> _What to do_
Every line below between the line holding "Lemma settled_bind (P" and the line holding "intros Hm Hf", inclusive, should be repeated exactly, and all other lines omitted.

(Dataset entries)
▽

(** ** Properties *)

(** C18. An option line is taken out. When the first occurrence of the option is the
    first thing on its line, after white space at most, and is followed by a value
    and the end character on the same line, the result is exactly the value without
    the white space around it, the line up to the end character disappears from the
    code and nothing else does, and the position is where it was. *)
Theorem extract_option_line_spec (key whitespace : text) (e : ascii)
  (before ws ws1 value ws2 rest : text) :
  charset_ok key whitespace e → line_start before →
  blank whitespace ws → blank whitespace ws1 → blank whitespace ws2 →
  value_ok whitespace e value →
  let front := before ++ ws in
  let code := front ++ key ++ ws1 ++ value ++ ws2 ++ e :: rest in
  (∀ j u, j < length front → code ≠ take j front ++ key ++ u) →
  extractOptionLine key whitespace [e] code =
    (Ret (value, Some (length front)), front ++ rest).
Proof.
  intros Hco Hb Hw Hw1 Hw2 Hv front code Hfirst. unfold extractOptionLine. run_simpl.
  unfold id. rewrite (find_here _ _ _ Hfirst : find code key = _).
  assert (code = before ++ ws ++ key ++ ws1 ++ value ++ ws2 ++ e :: rest) as Hcode
    by by unfold code, front; rewrite <-app_assoc.
  rewrite bool_decide_true; [|rewrite Hcode; unfold front; by eapply first_in_line_run].
  destruct (value_found key whitespace e Hco (front ++ key) ws1 value ws2 rest Hw1 Hw2 Hv)
    as (H1 & H2 & H3).
  assert ((front ++ key) ++ ws1 ++ value ++ ws2 ++ e :: rest = code) as Hc
    by by unfold code; rewrite <-app_assoc.
  rewrite Hc in H1, H2, H3. rewrite length_app in H1. rewrite H1. simpl in H2. rewrite H2.
  destruct (vo_first _ _ _ Hv) as (c & v & Hcv & _).
  assert (1 ≤ length value) as Hlen by (rewrite Hcv; simpl; lia).
  assert (code = ((front ++ key) ++ ws1 ++ value ++ ws2) ++ e :: rest) as Hsplit
    by by rewrite <-Hc, <-!app_assoc.
  assert (compare_eq code (length ((front ++ key) ++ ws1 ++ value ++ ws2)) 1 [e] = true) as ->.
  { unfold compare_eq. rewrite Hsplit, drop_app_length. by rewrite bool_decide_true. }
  assert (length ((front ++ key) ++ ws1) ≤ length code) as Hin
    by (rewrite Hsplit, !length_app; lia).
  rewrite !length_app in *. cbn [negb].
  rewrite (proj2 (Nat.leb_gt _ _)) by lia. rewrite H3.
  rewrite (proj2 (Nat.ltb_ge _ _)) by lia.
  rewrite substr_inside by done. run_simpl.
  f_equal; [f_equal; f_equal|].
  - rewrite <-!length_app, <-Hc, (app_assoc (front ++ key)), drop_app_length.
    apply take_app_length'. rewrite !length_app. lia.
  - replace code with (front ++ (key ++ ws1 ++ value ++ ws2 ++ [e]) ++ rest)
      by by unfold code; rewrite <-!app_assoc.
    apply erase_middle. rewrite !length_app. simpl. lia.
Qed.

(** Whatever the code, the function never reads or cuts outside of it. It gives
    back nothing and leaves the code alone, or it throws the exception of the parser
    and leaves the code alone, or it has taken out one piece of the code that
    consists of the option, white space, the non-empty result, white space and the
    end character; so a caller that repeats the call until nothing is found comes to
    an end. *)
Theorem extract_option_line_total (key whitespace : text) (e : ascii) (code : text) :
  match extractOptionLine key whitespace [e] code with
  | (Ret (r, None), code') => r = [] ∧ code' = code
  | (Ret (r, Some p), code') => ∃ ws1 ws2 rest,
      code = take p code ++ key ++ ws1 ++ r ++ ws2 ++ e :: rest ∧
      blank whitespace ws1 ∧ blank whitespace ws2 ∧ r ≠ [] ∧
      code' = take p code ++ rest ∧ length code' < length code
  | (Throw (OptionParserException _), code') => code' = code
  | _ => False
  end.
Proof.
  unfold extractOptionLine. run_simpl. unfold id.
  destruct (find code key) as [p|] eqn:Hp; [|done].
  case_bool_decide as Hline; [|done].
  destruct (find_first_not_of code whitespace (p + length key)) as [first|] eqn:Hf; [|done].
  destruct (find_first_of code (e :: crlf) first) as [last|] eqn:Hl; [|done].
  destruct (compare_eq code last 1 [e]) eqn:Hcmp; [|done]. simpl.
  destruct (Nat.leb_spec last first) as [|Hfl]; [done|].
  destruct (find_last_not_of code whitespace (last - 1)) as [oe|] eqn:Ho; [|done].
  destruct (Nat.ltb_spec oe first) as [|Hfo]; [done|].
  apply find_if_some in Hf as (Hf1 & _ & Hf3). apply find_if_some in Hl as (Hl1 & _).
  apply rfind_if_some in Ho as (Ho1 & _ & _ & Ho4).
  rewrite substr_inside by lia. run_simpl.
  apply find_some in Hp as [[u Hu] _].
  assert (drop (p + length key) code = u) as Hd.
  { assert (p ≤ length code) by lia. rewrite <-drop_drop, Hu at 1.
    rewrite drop_app_length' by (rewrite length_take; lia). by rewrite drop_app_length. }
  unfold compare_eq in Hcmp. apply bool_decide_eq_true in Hcmp.
  assert (drop last code = e :: drop (S last) code) as He.
  { rewrite <-(take_drop 1 (drop last code)), Hcmp, drop_drop. simpl. do 2 f_equal. lia. }
  assert (code = take p code ++ key ++ part code (p + length key) first
    ++ part code first (S oe) ++ part code (S oe) last ++ e :: drop (S last) code) as Hcode.
  { rewrite <-He, <-!drop_part by lia. by rewrite Hd. }
  exists (part code (p + length key) first), (part code (S oe) last), (drop (S last) code).
  assert (take (oe - first + 1) (drop first code) = part code first (S oe)) as ->
    by (unfold part; f_equal; lia).
  assert (erase code p (last - p + 1) = take p code ++ drop (S last) code) as ->
    by (unfold erase; do 2 f_equal; lia).
  split_and!; [exact Hcode| | | |done|].
  - apply part_forall. intros k c Hk Hc. by eapply none_of_false, Hf3.
  - apply part_forall. intros k c Hk Hc. eapply none_of_false, Ho4; [|exact Hc]. lia.
  - intros Hnil. apply (f_equal length) in Hnil. rewrite part_length in Hnil; simpl in *; lia.
  - rewrite length_app, length_take, length_drop. lia.
Qed.
(** ** The lines of a text

    The reference: the text is split at every carriage return and line feed. *)
Fixpoint lines_from (pos start : nat) (line s : text) : list (nat * text) :=
  match s with
  | [] => [(start, line)]
  | c :: s =>
      if one_of crlf c then (start, line) :: lines_from (S pos) (S pos) [] s
      else lines_from (S pos) start (line ++ [c]) s
  end.

Definition percent_in (s : text) : bool := existsb (one_of ["%"]%char) s.
Definition has_percent (l : nat * text) : bool := percent_in l.2.

(** The lines that contain a percent sign, with their positions *)
Definition option_lines (code : text) : list (nat * text) :=
  List.filter has_percent (lines_from 0 0 [] code).

Lemma lines_from_split pos start line s :
  lines_from pos start line s =
  match index_of (one_of crlf) s with
  | None => [(start, line ++ s)]
  | Some k => (start, line ++ take k s)
      :: lines_from (pos + S k) (pos + S k) [] (drop (S k) s)
  end.
Proof.
  revert pos line. induction s as [|c s IH]; intros pos line; cbn [lines_from index_of].
  - by rewrite app_nil_r.
  - destruct (one_of crlf c).
    + rewrite app_nil_r, Nat.add_1_r. done.
    + rewrite IH. destruct (index_of (one_of crlf) s) as [k|]; simpl.
      * by rewrite <-app_assoc, !Nat.add_succ_r.
      * by rewrite <-app_assoc.
Qed.

Section next_line.
Context (code : text).

(** A position where a line begins *)
Definition line_begin (p : nat) : Prop :=
  p ≤ length code ∧ (p = 0 ∨ ∃ c, code !! (p - 1) = Some c ∧ one_of crlf c = true).

(** The end of the line that begins there, relative to it, and its text *)
Definition line_length (p : nat) : option nat := index_of (one_of crlf) (drop p code).
Definition line_text (p : nat) : text :=
  match line_length p with Some k => take k (drop p code) | None => drop p code end.

Lemma line_text_plain p j c :
  p ≤ j → j < p + length (line_text p) → code !! j = Some c → one_of crlf c = false.
Proof.
  unfold line_text, line_length. intros Hp Hj Hc.
  replace j with (p + (j - p)) in Hc by lia. rewrite <-lookup_drop in Hc.
  destruct (index_of _ _) as [k|] eqn:Hk.
  - apply index_of_some in Hk as [_ Hf]. rewrite Forall_lookup in Hf.
    rewrite length_take in Hj. apply (Hf (j - p)). rewrite lookup_take_lt; [done|lia].
  - apply index_of_none in Hk. rewrite Forall_lookup in Hk. by apply (Hk (j - p)).
Qed.
(* ===== verification/Posix.v ===== *)
(** * The operating system behind the v2 library ([v2/posix/posix.{hpp,cc}])

    Class [Posix] is an injectable interface of system calls, and [Native] forwards each
    of them. Here a system call consumes the next answer of the environment: its result,
    the value of [errno] after it and the data it delivers. The kernel knows which
    descriptors are open: a new descriptor is one that was not open, and closing one
    that is not open is undefined (it may by now belong to somebody else). *)
From S2P Require Import Prelude.

Open Scope string_scope.
Open Scope list_scope.
Open Scope Z_scope.

(** ** Numbers of the C library on Linux *)
Definition EINTR : Z := 4.
Definition EIO : Z := 5.
Definition EBADF : Z := 9.
Definition EAGAIN : Z := 11.
Definition EINVAL : Z := 22.
Definition EPROTOTYPE : Z := 91.
Definition AF_UNIX : Z := 1.
Definition SOCK_STREAM : Z := 1.
Definition SOCK_CLOEXEC : Z := 524288.
Definition SOL_SOCKET : Z := 1.
Definition SO_TYPE : Z := 3.
Definition SO_DOMAIN : Z := 39.
Definition SHUT_RD : Z := 0.
Definition SHUT_WR : Z := 1.
Definition SHUT_RDWR : Z := 2.
Definition MSG_NOSIGNAL : Z := 16384.
Definition IOV_MAX : Z := 1024.
Definition EFD_NONBLOCK : Z := 2048.
Definition EFD_CLOEXEC : Z := 524288.
Definition EPOLL_CLOEXEC : Z := 524288.
Definition EPOLL_CTL_ADD : Z := 1.
Definition EPOLL_CTL_DEL : Z := 2.
Definition EPOLL_CTL_MOD : Z := 3.
Definition EPOLLIN : Z := 1.
Definition EPOLLOUT : Z := 4.
Definition EPOLLERR : Z := 8.
Definition EPOLLHUP : Z := 16.
Definition EPOLLRDHUP : Z := 8192.
(** [sizeof(sockaddr_un::sun_path)] and its offset *)
Definition sun_path_size : Z := 108.
Definition sun_path_offset : Z := 2.

(** ** System calls; an [iovec] is given by its size, or by its bytes when they are read *)
Inductive syscall : Type :=
  | sys_socket (domain type protocol : Z)
  | sys_eventfd (initial flags : Z)
  | sys_epoll_create1 (flags : Z)
  | sys_epoll_ctl (epoll_fd operation fd : Z) (event : option (Z * Z))
  | sys_epoll_wait (epoll_fd maximum_events timeout : Z)
  | sys_connect (fd : Z) (path : string) (address_length : Z)
  | sys_bind (fd : Z) (path : string) (address_length : Z)
  | sys_listen (fd backlog : Z)
  | sys_accept4 (fd flags : Z)
  | sys_getsockopt (fd level option_name : Z)
  | sys_shutdown (fd how : Z)
  | sys_readv (fd : Z) (sizes : list Z)
  | sys_read (fd count : Z)
  | sys_write (fd : Z) (bytes : list Z)
  | sys_sendmsg (fd : Z) (buffers : list (list Z)) (flags : Z)
  | sys_unlink (path : string)
  | sys_close (fd : Z).

#[global] Instance syscall_eq_dec : EqDecision syscall.
Proof. solve_decision. Defined.

(** [a_errno] is read only behind a failed call; [a_data] is what the call writes. *)
Record answer : Type := mkAnswer { a_result : Z; a_errno : Z; a_data : list Z }.

Record os : Type := mkOs {
  os_answers : list answer;
  os_calls : list syscall;    (* what the library asked for, oldest first *)
  os_open : gset Z;
}.

#[export] Instance os_rebuild : Rebuild os := λ s, mkOs (os_answers s) (os_calls s) (os_open s).

(** [std::system_error] with its code, and the other exceptions of the library *)
Inductive v2_exn : Type :=
  | system_error (code : Z) (what : string)
  | invalid_argument (what : string)
  | logic_error (what : string)
  | runtime_error (what : string).

Abbreviation io A := (M os v2_exn A).

Definition log_call (c : syscall) : io unit :=
  modify (λ s, s <| os_calls := os_calls s ++ [c] |>).

(** A call whose result is looked at *)
Definition invoke (c : syscall) : io answer :=
  answers ← gets os_answers;
  match answers with
  | [] => blocked
  | a :: rest =>
      modify (λ s, s <| os_answers := rest |> <| os_calls := os_calls s ++ [c] |>);;
      mret a
  end.

(** A call that makes a descriptor: an answer that no kernel gives ends the run. *)
Definition opened (a : answer) : io answer :=
  if a_result a =? -1 then mret a
  else
    open ← gets os_open;
    if bool_decide (0 ≤ a_result a ∧ a_result a ∉ open)
    then modify (λ s, s <| os_open := {[a_result a]} ∪ os_open s |>);; mret a
    else blocked.
Definition invoke_open (c : syscall) : io answer := invoke c ≫= opened.

(** [close] and [unlink], whose results the library never looks at *)
Definition close_fd (fd : Z) : io unit :=
  open ← gets os_open;
  if bool_decide (fd ∈ open)
  then modify (λ s, s <| os_open := os_open s ∖ {[fd]} |> <| os_calls := os_calls s ++ [sys_close fd] |>)
  else undef.
Definition unlink (path : string) : io unit := log_call (sys_unlink path).

(** [do { r = call } while (r == -1 && errno == EINTR)]: one round per answer *)
Definition interrupted (a : answer) : bool := (a_result a =? -1) && (a_errno a =? EINTR).

Fixpoint retry_loop (fuel : nat) (call : io answer) : io answer :=
  match fuel with
  | O => blocked
  | S fuel => a ← call; if interrupted a then retry_loop fuel call else mret a
  end.
Definition retry_call (call : io answer) : io answer :=
  answers ← gets os_answers; retry_loop (S (length answers)) call.

(** A scope with an object whose destructor has work to do, left by an exception *)
Definition on_throw {A} (cleanup : io unit) (body : io A) : io A :=
  try_catch body (λ e, cleanup;; throw e).

(** ** What the retries come to

    The interrupted answers are skipped, and the first other one is the result; the
    loop never uses up its rounds, since each of them consumes an answer. *)
Definition skipped (c : syscall) (before : list answer) (rest : list answer) (s : os) : os :=
  s <| os_answers := rest |> <| os_calls := os_calls s ++ replicate (length before) c |>.

Lemma invoke_run c a rest s :
  os_answers s = a :: rest → invoke c s = (Ret a, skipped c [a] rest s).
Proof. intros Ha. unfold invoke. run_simpl. rewrite Ha. run_simpl. done. Qed.

Lemma retry_loop_run c before a rest fuel s :
  os_answers s = before ++ a :: rest → Forall (λ a, interrupted a = true) before →
  interrupted a = false → (length before < fuel)%nat →
  retry_loop fuel (invoke c) s = (Ret a, skipped c (before ++ [a]) rest s).
Proof.
  intros Hs Hb Ha. revert fuel s Hs. induction Hb as [|b before Hb _ IH]; intros fuel s Hs Hf;
    (destruct fuel as [|fuel]; [simpl in Hf; lia|]); cbn [retry_loop]; simpl in Hs.
  - rewrite (run_bind _ _ _ _ _ (invoke_run c a rest s Hs)), Ha. done.
  - rewrite (run_bind _ _ _ _ _ (invoke_run c b (before ++ a :: rest) s Hs)), Hb.
    rewrite IH; [|done|simpl in Hf; lia]. unfold skipped. simpl.
    by rewrite <-app_assoc.
Qed.

Lemma retry_call_run c before a rest s :
  os_answers s = before ++ a :: rest → Forall (λ a, interrupted a = true) before →
  interrupted a = false →
  retry_call (invoke c) s = (Ret a, skipped c (before ++ [a]) rest s).
Proof.
  intros Hs Hb Ha. unfold retry_call. rewrite run_bind_gets. apply retry_loop_run; try done.
  rewrite Hs, length_app. lia.
Qed.

(** A call that makes a descriptor retries alike: an interrupted one made none. *)
Lemma opened_interrupted a : interrupted a = true → opened a ≡ mret a.
Proof. intros [Hr _]%andb_prop s. unfold opened. by rewrite Hr. Qed.

Lemma opened_result {B} a (f : answer → io B) s :
  (opened a ≫= f) s = (opened a ≫= λ _, f a) s.
Proof.
  unfold opened. destruct (a_result a =? -1); [done|]. rewrite !run_bind_bind, !run_bind_gets.
  by case_bool_decide.
Qed.

Lemma retry_loop_open c fuel :
  retry_loop fuel (invoke_open c) ≡ (retry_loop fuel (invoke c) ≫= opened).
Proof.
  induction fuel as [|fuel IH]; [done|]. cbn [retry_loop]. unfold invoke_open at 2.
  rewrite !bind_assoc. f_equiv. intros a s. cbn beta.
  rewrite opened_result.
  destruct (interrupted a) eqn:Ha.
  - rewrite bind_run, (opened_interrupted _ Ha). apply IH.
  - rewrite run_bind_ret. unfold opened at 1 2. destruct (a_result a =? -1); [done|].
    rewrite !run_bind_bind, !run_bind_gets. by case_bool_decide.
Qed.

Lemma retry_open c s : retry_call (invoke_open c) s = (retry_call (invoke c) ≫= opened) s.
Proof. unfold retry_call. rewrite run_bind_bind, !run_bind_gets. apply retry_loop_open. Qed.

(** ** Accounting for descriptors

    [settles P Q m]: [m] returns a value and a set of open descriptors related by [P], or
    throws with the set [Q], or waits for ever; it is never undefined. A routine is
    [settled] when it leaves the descriptors alone, and [opens] when what it returns holds
    one descriptor that was not open before. *)
Definition settles {A} (P : gset Z → A → gset Z → Prop) (Q : gset Z → gset Z → Prop)
    (m : io A) : Prop :=
  ∀ s, match m s with
       | (Ret a, s') => P (os_open s) a (os_open s')
       | (Throw _, s') => Q (os_open s) (os_open s')
       | (Blocked, _) => True
       | _ => False
       end.

Definition settled {A} (P : A → Prop) (m : io A) : Prop :=
  settles (λ F a F', P a ∧ F' = F) (λ F F', F' = F) m.
Definition opens {A} (fd : A → Z) (m : io A) : Prop :=
  settles (λ F a F', 0 ≤ fd a ∧ fd a ∉ F ∧ F' = {[fd a]} ∪ F) (λ F F', F' = F) m.

Section settles.
Context {A B : Type}.

Lemma settled_bind (P : A → Prop) (P' : B → Prop) m f :
  settled P m → (∀ a, P a → settled P' (f a)) → settled P' (m ≫= f).
Proof.
  intros Hm Hf s. specialize (Hm s). rewrite bind_run. unfold bind_outcome.
  destruct (m s) as [[a|e| | |] s1]; simpl in *; try done.
  destruct Hm as [Ha Hs]. specialize (Hf a Ha s1).
  destruct (f a s1) as [[b|e| | |] s2]; naive_solver congruence.
Qed.

Lemma settled_ret (P : A → Prop) a : P a → settled P (mret a).
Proof. by intros Ha s. Qed.
Lemma quiet_throw (P : A → Prop) e : settled P (throw e).
Proof. by intros s. Qed.
End settles.

Lemma quiet_invoke c : settled (λ _, True) (invoke c).
Proof. intros s. unfold invoke. rewrite run_bind_gets. by destruct (os_answers s). Qed.
Lemma quiet_log c : settled (λ _, True) (log_call c).
Proof. by intros s. Qed.
Lemma quiet_retry_loop c fuel : settled (λ _, True) (retry_loop fuel (invoke c)).
Proof.
  induction fuel as [|fuel IH]; [by intros s|]. cbn [retry_loop].
  apply (settled_bind _ _ _ _ (quiet_invoke c)). intros a _.
  destruct (interrupted a); [done|by apply settled_ret].
Qed.
Lemma quiet_retry c : settled (λ _, True) (retry_call (invoke c)).
Proof. intros s. unfold retry_call. rewrite run_bind_gets. apply quiet_retry_loop. Qed.

(** An answer that is not an error names a new descriptor. *)
Lemma opened_settles a :
  settles (λ F b F', b = a ∧ (a_result a = -1 ∧ F' = F ∨
                        0 ≤ a_result a ∧ a_result a ∉ F ∧ F' = {[a_result a]} ∪ F))
          (λ F F', F' = F) (opened a).
Proof.
  intros s. unfold opened. destruct (Z.eqb_spec (a_result a) (-1)); [naive_solver|].
  rewrite run_bind_gets. case_bool_decide; [|done]. rewrite run_bind_modify. naive_solver.
Qed.

(** The descriptor of a new object, after checks that may throw and then give it back *)
Lemma opens_guarded {A B} (fd : A → Z) (fd' : B → Z) m (k : A → io B) cleanup :
  opens fd m →
  (∀ a, 0 ≤ fd a → settled (λ b, fd' b = fd a) (k a)) →
  (∀ a s, 0 ≤ fd a → fd a ∈ os_open s →
     ∃ s', cleanup a s = (Ret tt, s') ∧ os_open s' = os_open s ∖ {[fd a]}) →
  opens fd' (a ← m; on_throw (cleanup a) (k a)).
Proof.
  intros Hm Hk Hc s. specialize (Hm s). rewrite bind_run. unfold bind_outcome.
  destruct (m s) as [[a|e| | |] s1]; simpl in *; try done.
  destruct Hm as (Hp & Hn & Hs1). specialize (Hk a Hp s1). unfold on_throw, try_catch.
  destruct (k a s1) as [[b|e| | |] s2]; try done.
  - destruct Hk as [-> ->]. by rewrite Hs1.
  - destruct (Hc a s2 Hp) as (s3 & Hr & H3); [set_solver|]. rewrite (run_bind _ _ _ _ _ Hr).
    simpl. rewrite H3, Hk, Hs1. set_solver.
Qed.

△

> _Answer section_
Lemma settled_bind (P : A → Prop) (P' : B → Prop) m f :
  settled P m → (∀ a, P a → settled P' (f a)) → settled P' (m ≫= f).
Proof.
  intros Hm Hf s. specialize (Hm s). rewrite bind_run. unfold bind_outcome.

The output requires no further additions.